Jesús nos enseña que una evangelización nueva, va acompañada de signos de desprendimiento: “no lleven más que un bastón, ni pan, ni alforja, ni dinero en la faja, sino sandalias y una túnica (v.9). El anuncio del reino es testimonio de vida y una identificación con los más pobres, como lo hizo su maestro; porque la historia humana encuentra su pleno sentido en Cristo (Ef. 1,10).
Jesús nos invita hoy a volver al núcleo del Evangelio, para vivir nuestra fe comprometida en contemplar el rostro de Cristo en los que más sufren, en defender a los débiles y necesitados, en promover la salud, la defensa de la vida, la oración personal y comunitaria, en ir creando nuevas condiciones de vida que creen una conciencia de superar las estructuras injustas, en promover el valor y el respeto de la familia, formar el corazón de niños y de jóvenes que en Cristo hemos sido elegidos por amor (Ef. 1,4)
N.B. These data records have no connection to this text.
Lemma set_mem_remove k p s :
  set_mem k (set_remove p s) = set_mem k s && negb (opt_str_eqb k p).
Proof.
  unfold set_mem, set_remove. induction s as [|x s IH]; [reflexivity|].
  cbn [filter existsb].
  destruct (opt_str_eqb x p) eqn:Exp; cbn [negb existsb]; rewrite IH.
  - apply opt_str_eqb_eq in Exp. subst x.
    destruct (opt_str_eqb k p); simpl; [now rewrite andb_false_r | reflexivity].
  - destruct (opt_str_eqb k x) eqn:Ekx; simpl; [|reflexivity].
    apply opt_str_eqb_eq in Ekx. subst x. now rewrite Exp.
Qed.

Lemma set_mem_keys_minus {A} k (d : dict A) auto :
  dict_mem k d = true -> set_mem k auto = false ->
  set_mem k (keys_minus d auto) = true.
Proof.
  intros Hd Ha. unfold set_mem, keys_minus. apply existsb_exists.
  exists k. split; [|apply opt_str_eqb_refl].
  apply filter_In. split; [now apply dict_mem_In | now rewrite Ha].
Qed.

Lemma set_mem_truthy k s :
  set_mem k s = true -> floating_out_truthy (PrefixSet s) = true.
Proof. destruct s; [discriminate | reflexivity]. Qed.

Lemma explicit_kept_refl p g : explicit_kept p g g.
Proof. intros H. exact H. Qed.

Lemma explicit_kept_trans p a b c :
  explicit_kept p a b -> explicit_kept p b c -> explicit_kept p a c.
Proof. intros H1 H2 H. auto. Qed.

Lemma explicit_kept_declare p prefix uri auto :
  preserves (explicit_kept p) (startPrefixMapping V prefix uri auto).
Proof.
  intros g [Hin Hauto].
  unfold startPrefixMapping.
  destruct (invalid_prefix V prefix); [now split|].
  destruct (dict_mem prefix (_ns_prefixes_floating_in g)) eqn:Ep; [now split|].
  assert (Hne : opt_str_eqb p prefix = false).
  { destruct (opt_str_eqb p prefix) eqn:E; [|reflexivity].
    apply opt_str_eqb_eq in E. congruence. }
  destruct auto; simpl; rewrite dict_mem_set, Hin, orb_true_r;
    (split; [reflexivity|]); [|exact Hauto].
  now rewrite set_mem_add, Hne, Hauto.
Qed.

Lemma explicit_kept_resolve_names p name attributes :
  preserves (explicit_kept p) (resolve_names V name attributes).
Proof.
  apply preserves_resolve_names.
  - apply explicit_kept_refl.
  - apply explicit_kept_trans.
  - intros g H. exact H.
  - apply explicit_kept_declare.
Qed.

(** With prefixes still to be closed, [endElementNS] raises at once and
    [startElementNS] raises at the latest when it pins the declarations. *)
Lemma unclosed_prefix_raises g :
  floating_out_truthy (_ns_prefixes_floating_out g) = true ->
  (forall name,
      endElementNS V name g
      = (g, Raise (RuntimeError "namespace prefix has not been closed")))
  /\ (forall name attributes,
        is_raise (snd (startElementNS V name attributes g)) = true
        /\ (is_raise (snd (resolve_names V name attributes
                             (fst (_finish_pending_start_element g))))
            = false ->
            snd (startElementNS V name attributes g)
            = Raise (RuntimeError "namespace prefix has not been closed"))).
Proof.
  intros Hfo. split.
  - intros name. unfold endElementNS. now rewrite Hfo.
  - intros name attributes. unfold startElementNS.
    destruct (finish_pending_ok g) as (g0 & E0 & (_ & _ & Hfo0 & _) & _).
    erewrite bind_ok by exact E0. erewrite bind_ok by reflexivity.
    rewrite E0. simpl fst.
    pose proof (same_scope_resolve_names V name attributes g0)
      as (_ & _ & Hfo1 & _).
    destruct (resolve_names V name attributes g0) as [gr [qa|e]] eqn:Er;
      simpl fst in Hfo1.
    + erewrite bind_ok by exact Er.
      assert (Ep : _pin_floating_ns_decls (_ns_counter g0) gr
                   = (gr, Raise (RuntimeError
                                   "namespace prefix has not been closed"))).
      { unfold _pin_floating_ns_decls. now rewrite Hfo1, Hfo0, Hfo. }
      erewrite bind_raise by exact Ep. split; reflexivity.
    + erewrite bind_raise by exact Er. split; [reflexivity | discriminate].
Qed.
La Iglesia tiene conciencia que sólo será creíble, si es fiel a su misión: "Porque, si evangelizo, no es para mí motivo de gloria, sino que se me impone como necesidad. ¡Ay de mí, si no evangelizara!" (1 Cor. 9,16). Y estar abierta a los retos y problemas del mundo de hoy.
Evangelizar constituye, en efecto, la dicha y vocación propia de la Iglesia, su identidad más profunda. Ella existe para evangelizar, es decir, para predicar y enseñar, ser canal del don de la gracia, reconciliar a los pecadores con Dios, perpetuar el sacrificio de Cristo en la santa Misa, memorial de su muerte y resurrección gloriosa. (E.N. 14).
“Evangelizar significa para la Iglesia llevar la Buena Nueva a todos los ambientes de la humanidad y, con su influjo, transformar desde dentro, renovar a la misma humanidad: "He aquí que hago nuevas todas las cosas" (2 Cor 5,17)”(E.N.18)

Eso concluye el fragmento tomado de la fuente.